Repeat exactly the opening lines of the records, ending with the line that contains "difference of the weights. *)".

------------------------

Lemma insert_middle {A} (l1 l2 : list A) (x y : A) (n : nat) :
  n = length l1 -> <[n := y]> (l1 ++ x :: l2)%list = (l1 ++ y :: l2)%list.
Proof. intros ->. rewrite <- (Nat.add_0_r (length l1)), insert_app_r. reflexivity. Qed.

(** Replacing the element at [i] changes a weighted sum by the
    difference of the weights. *)
Lemma sum_list_with_insert {A} (f : A -> nat) (l : list A) (i : nat) (x y : A) :
  l !! i = Some y -> (sum_list_with f (<[i := x]> l) + f y = sum_list_with f l + f x)%nat.
Proof.
  revert i. induction l as [|z l IH]; intros [|i] Hi; simpl in *; try discriminate.
  - injection Hi as ->. lia.
  - specialize (IH i Hi). lia.
Qed.

(** A relation between indices and rows that, on indices satisfying
    [Q], implies [R] of the row gives [R] of every row. *)
Lemma Forall2_Forall_r {A B} (P : A -> B -> Prop) (Q : A -> Prop) (R : B -> Prop)
    (xs : list A) (ys : list B) :
  Forall2 P xs ys -> Forall Q xs -> (forall x y, Q x -> P x y -> R y) -> Forall R ys.
Proof.
  intros HP HQ HR. induction HP as [|x y xs ys Hxy _ IH]; [constructor|].
  inversion HQ; subst. constructor; eauto.
Qed.

(** [any(p(x) for x in l)] is false: [p] fails on every element. *)
Lemma existsb_false_Forall {A} (p : A -> bool) (l : list A) :
  existsb p l = false -> Forall (fun x => p x = false) l.
Proof.
  induction l as [|x l IH]; simpl; [constructor|].
  rewrite orb_false_iff. intros [H1 H2]. constructor; auto.
Qed.

(** [any(p(y) for y in map(f, l))] tests [q] on [l] when [q = p ∘ f]. *)
Lemma existsb_map_ext {A B} (p : B -> bool) (q : A -> bool) (f : A -> B) (l : list A) :
  (forall x, p (f x) = q x) -> existsb p (map f l) = existsb q l.
Proof. intros Hpq. induction l as [|x l IH]; simpl; [done|]. by rewrite Hpq, IH. Qed.

(** ** Automation shared by the development *)

Create HintDb hp discriminated.
Create Rewrite HintDb hp_rw.
#[export] Hint Resolve zlen_nonneg zcount_bounds flag_range : hp.
#[export] Hint Rewrite @zlen_app @zcount_app @bind_ret_l @bind_raise : hp_rw.

(** Case analysis on the [if]s and [match]es of a modelled handler. *)
Ltac hp_cases :=
  repeat (first [ progress simplify_eq/=
                | case_match ]).
(* ===== verification/Csv.v ===== *)
(** * CSV text: Python's [csv.writer] and [csv.reader]

    Every file the backend writes is produced by [csv.writer(f)] over a
    file opened with [newline=''] (the decoy tables, lines 186-200,
    209-220, 229-237, and the export report, lines 495-499), in the
    default [excel] dialect: delimiter [,], quote character (a double quote),
    doubled quotes, line terminator [\r\n], [QUOTE_MINIMAL].  This file
    holds that writer ([csv_row], [csv_text]) and, as the reference it is
    judged against, the reader a client of those files runs: the state
    machine of CPython's [_csv.c] ([parse_process_char]) fed line by line
    the way iterating a file opened with [newline=''] splits it
    (universal newlines, terminators kept), with the reader's
    [field_size_limit] of 131072 characters.  Both are models of Python's
    [csv] module, not code of the repository; the round trip
    [csv_read_text_core] (reading the text back gives exactly the rows
    written, when no field exceeds the limit) is the lemma through which
    the decoy and export theorems read the files the backend writes. *)
From S2P Require Import Prelude PyStr Json.
From Stdlib Require Import Ascii String.

Open Scope string_scope.

Definition cr : ascii := "013"%char.
Definition lf : ascii := "010"%char.
Definition comma : ascii := ","%char.

Definition is_crlf (c : ascii) : bool := Ascii.eqb c cr || Ascii.eqb c lf.
(** The round trip, used by the alert feed. *)
Lemma loads_dumps_wf (j : json) : json_wf j = true -> loads (dumps true j) = Some j.
Proof.
  intros Hwf. unfold loads.
  pose proof (skip_ws_dumps j EmptyString) as Hs. rewrite string_app_nil_r in Hs. rewrite Hs.
  pose proof (parse_dumps j Hwf (S (String.length (dumps true j))) EmptyString) as Hp.
  rewrite string_app_nil_r in Hp. rewrite Hp; [reflexivity | | reflexivity].
  pose proof (jsize_le_length j). lia.
Qed.

(* ===== verification/Request.v ===== *)
(** * The inbound request and payload normalisation

    [Request] holds what the handlers read from Flask's [request]: the
    peer address, the headers, path, method and URL root, whether the
    mimetype is JSON, the body as parsed JSON, the parsed form fields and
    the raw body text.  [extract_payload_and_params] is the backend's
    normaliser (src/Backend/app.py, lines 95-120) over these inputs. *)
From S2P Require Import Prelude PyStr Json.
From Stdlib Require Import Ascii String.

Open Scope string_scope.

Record Request := mkRequest {
  req_remote_addr : option string;         (** [request.remote_addr] *)
  req_headers : list (string * string);    (** header lines, in order *)
  req_path : string;                       (** [request.path] *)
  req_method : string;                     (** [request.method] *)
  req_url_root : string;                   (** [request.url_root] *)
  req_is_json : bool;                      (** [request.is_json] (the mimetype) *)
  req_body_json : option json;             (** the body parsed as JSON; [None] if it does not parse *)
  req_form : option (list (string * string)); (** the form fields in order; [None] if parsing raises *)
  req_data : string;                       (** [request.get_data(as_text=True)] *)
  req_args : list (string * string)        (** [request.args], the query string's pairs in order *)
}.

(** ** Reading the request *)

(** [request.headers.get(name, default)]: header names compare without case. *)
Fixpoint header_lookup (name : string) (hs : list (string * string)) : option string :=
  match hs with
  | [] => None
  | (k, v) :: hs' =>
      if String.eqb (py_lower k) (py_lower name) then Some v else header_lookup name hs'
  end.

Definition header_get (r : Request) (name default : string) : string :=
  match header_lookup name (req_headers r) with Some v => v | None => default end.

(** [request.remote_addr or request.headers.get('X-Forwarded-For','127.0.0.1')]. *)
Definition client_ip (r : Request) : string :=
  match req_remote_addr r with
  | Some a => if str_truthy a then a else header_get r "X-Forwarded-For" "127.0.0.1"
  | None => header_get r "X-Forwarded-For" "127.0.0.1"
  end.

(** [request.get_json(silent=True)]: [None] unless the mimetype is JSON and
    the body parses (a body [null] also gives [None]). *)
Definition get_json (r : Request) : json :=
  if req_is_json r then match req_body_json r with Some j => j | None => JNull end
  else JNull.

(** [MultiDict.items()]: one pair per key, the key's first value, in the
    order keys first appear. *)
Fixpoint md_items_go (seen : list string) (l : list (string * string)) : list (string * string) :=
  match l with
  | [] => []
  | (k, v) :: l' =>
      if existsb (String.eqb k) seen then md_items_go seen l'
      else (k, v) :: md_items_go (k :: seen) l'
  end.
Definition md_items (l : list (string * string)) : list (string * string) := md_items_go [] l.

(** [MultiDict.get(k)]: the first value of [k]. *)
Fixpoint md_get (k : string) (l : list (string * string)) : option string :=
  match l with
  | [] => None
  | (k', v) :: l' => if String.eqb k k' then Some v else md_get k l'
  end.

(** ** [extract_payload_and_params] *)

(** The raw branch: a query-like body counts its [&]-separated fields. *)
Definition raw_num_params (raw : string) : Z :=
  if str_truthy raw && (char_in "=" raw || char_in "&" raw)
  then (str_count_char "&" raw + 1)%Z else 0%Z.

Definition form_payload (items : list (string * string)) : string :=
  py_join "&" (map (fun kv => kv.1 ++ "=" ++ kv.2) items).

(** The JSON branch keeps [("", 0)] when [get_json] gives [None]; reading
    [request.form] is the one step that can raise, and its handler falls
    back to the raw body with [num_params] still [0]. *)
Definition extract_payload_and_params (r : Request) : string * Z :=
  if req_is_json r then
    let j := get_json r in
    match j with
    | JNull => ("", 0%Z)
    | JObj l => (dumps false j, zlen l)
    | _ => (dumps false j, 1%Z)
    end
  else
    match req_form r with
    | None => (req_data r, 0%Z)
    | Some f =>
        let items := md_items f in
        if bool_decide (items <> [])
        then (form_payload items, zlen items)
        else (req_data r, raw_num_params (req_data r))
    end.

(** ** Lemmas *)

Lemma raw_num_params_nonneg (raw : string) : (0 <= raw_num_params raw)%Z.
Proof.
  unfold raw_num_params. pose proof (str_count_char_bounds "&" raw).
  destruct (_ && _); lia.
Qed.

Lemma extract_num_params_nonneg (r : Request) :
  (0 <= (extract_payload_and_params r).2)%Z.
Proof.
  unfold extract_payload_and_params.
  pose proof (raw_num_params_nonneg (req_data r)).
  repeat case_match; simpl; auto using zlen_nonneg with lia.
Qed.

#[export] Hint Resolve raw_num_params_nonneg extract_num_params_nonneg : hp.
(** Replace a generator's run in the goal by what [gen_*_fs] says of it. *)
Ltac gen_fs :=
  match goal with
  | |- context [gen_employees_csv ?n ?fs ?fk] =>
      let G := fresh "G" in pose proof (gen_employees_csv_fs n fs fk) as G;
      destruct (gen_employees_csv n fs fk) as [[? ?] ?]
  | |- context [gen_projects_csv ?n ?fs ?fk] =>
      let G := fresh "G" in pose proof (gen_projects_csv_fs n fs fk) as G;
      destruct (gen_projects_csv n fs fk) as [[? ?] ?]
  | |- context [gen_credentials_zip ?n ?fs ?fk] =>
      let G := fresh "G" in pose proof (gen_credentials_zip_fs n fs fk) as G;
      destruct (gen_credentials_zip n fs fk) as [[? ?] ?]
  end.

(** ** Witnesses *)

Lemma gen_employees_contents_witness :
  fs_writable witness_decoy_fs = true /\ (Z.of_nat 200 < 2 ^ 62)%Z /\
  let '(p, fs', _) := gen_employees_csv 200 witness_decoy_fs 0%nat in
  exists d rows, fs_files fs' !! p = Some (FText d) /\
    csv_read d = Some (employees_header :: rows) /\ Forall2 employee_ok (seq 1 200) rows.
Proof.
  split; [reflexivity|]. split; [lia|].
  exact (gen_employees_contents 200 witness_decoy_fs 0%nat eq_refl ltac:(lia)).
Defined.

Lemma gen_projects_contents_witness :
  fs_writable witness_decoy_fs = true /\ (Z.of_nat 50 < 2 ^ 62)%Z /\
  let '(p, fs', _) := gen_projects_csv 50 witness_decoy_fs 0%nat in
  exists d rows, fs_files fs' !! p = Some (FText d) /\
    csv_read d = Some (projects_header :: rows) /\ Forall2 project_ok (seq 1 50) rows.
Proof.
  split; [reflexivity|]. split; [lia|].
  exact (gen_projects_contents 50 witness_decoy_fs 0%nat eq_refl ltac:(lia)).
Defined.

Lemma gen_credentials_contents_witness :
  fs_writable witness_decoy_fs = true /\
  let '(p, fs', _) := gen_credentials_zip 50 witness_decoy_fs 0%nat in
  exists d rows,
    p = Some (path_join (fs_decoy_dir witness_decoy_fs) "credentials_backup.zip") /\
    fs_files fs' !! path_join (fs_decoy_dir witness_decoy_fs) "credentials_backup.zip" =
      Some (FZip [("credentials.csv", d)]) /\
    fs_files fs' !! path_join (fs_decoy_dir witness_decoy_fs) "credentials.csv" = Some (FText d) /\
    csv_read d = Some (credentials_header :: rows) /\ List.length rows = 50%nat /\ Forall credential_ok rows.
Proof.
  split; [reflexivity|].
  exact (gen_credentials_contents 50 witness_decoy_fs 0%nat eq_refl).
Defined.
(* ===== verification/Alerts.v ===== *)
(** * The alert feed, [GET /api/alerts]

    [api_alerts] (src/Backend/app.py, lines 334-361) reads the [limit]
    query argument with [int(request.args.get('limit', 50))], outside any
    [try]; fetches the newest [limit] log rows with
    [Log.query.order_by(Log.id.desc()).limit(limit).all()], answering
    [[]] with status 500 when the query raises; and renders each row as a
    dict, reading its stored profile back with [json.loads] (a failure
    gives [None]).  SQLite treats a negative [LIMIT] as no limit.  Python's
    [int()] of a string is modelled on ASCII text: surrounding whitespace,
    an optional sign, decimal digits with single underscores between them.
    The feed changes nothing. *)
From S2P Require Import Prelude PyStr Json Loads Clock Request Store Features Detector Decoy Handlers.
From Stdlib Require Import Ascii String Decimal DecimalString DecimalPos.

Open Scope string_scope.

(** ** [int(s)] *)

(** [str.isspace()] on an ASCII character. *)
Definition py_space (c : ascii) : bool :=
  let n := nat_of_ascii c in (((9 <=? n) && (n <=? 13)) || ((28 <=? n) && (n <=? 32)))%nat.

Fixpoint lstrip_space (s : string) : string :=
  match s with
  | String c s' => if py_space c then lstrip_space s' else s
  | EmptyString => EmptyString
  end.

Definition rev_string (s : string) : string := string_of_list_ascii (List.rev (list_ascii_of_string s)).

(** [s.strip()]. *)
Definition py_strip (s : string) : string := rev_string (lstrip_space (rev_string (lstrip_space s))).

(** The digits of a decimal literal with single underscores between
    digits ([after_digit] says whether the previous character was a
    digit); [None] unless the text is such a literal. *)
Fixpoint int_digits (after_digit : bool) (s : string) : option string :=
  match s with
  | EmptyString => if after_digit then Some EmptyString else None
  | String c s' =>
      if is_digit c then match int_digits true s' with Some ds => Some (String c ds) | None => None end
      else if Ascii.eqb c "_" && after_digit then int_digits false s'
      else None
  end.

------------------------

* Exercise answer *
Lemma insert_middle {A} (l1 l2 : list A) (x y : A) (n : nat) :
  n = length l1 -> <[n := y]> (l1 ++ x :: l2)%list = (l1 ++ y :: l2)%list.
Proof. intros ->. rewrite <- (Nat.add_0_r (length l1)), insert_app_r. reflexivity. Qed.

(** Replacing the element at [i] changes a weighted sum by the
    difference of the weights. *)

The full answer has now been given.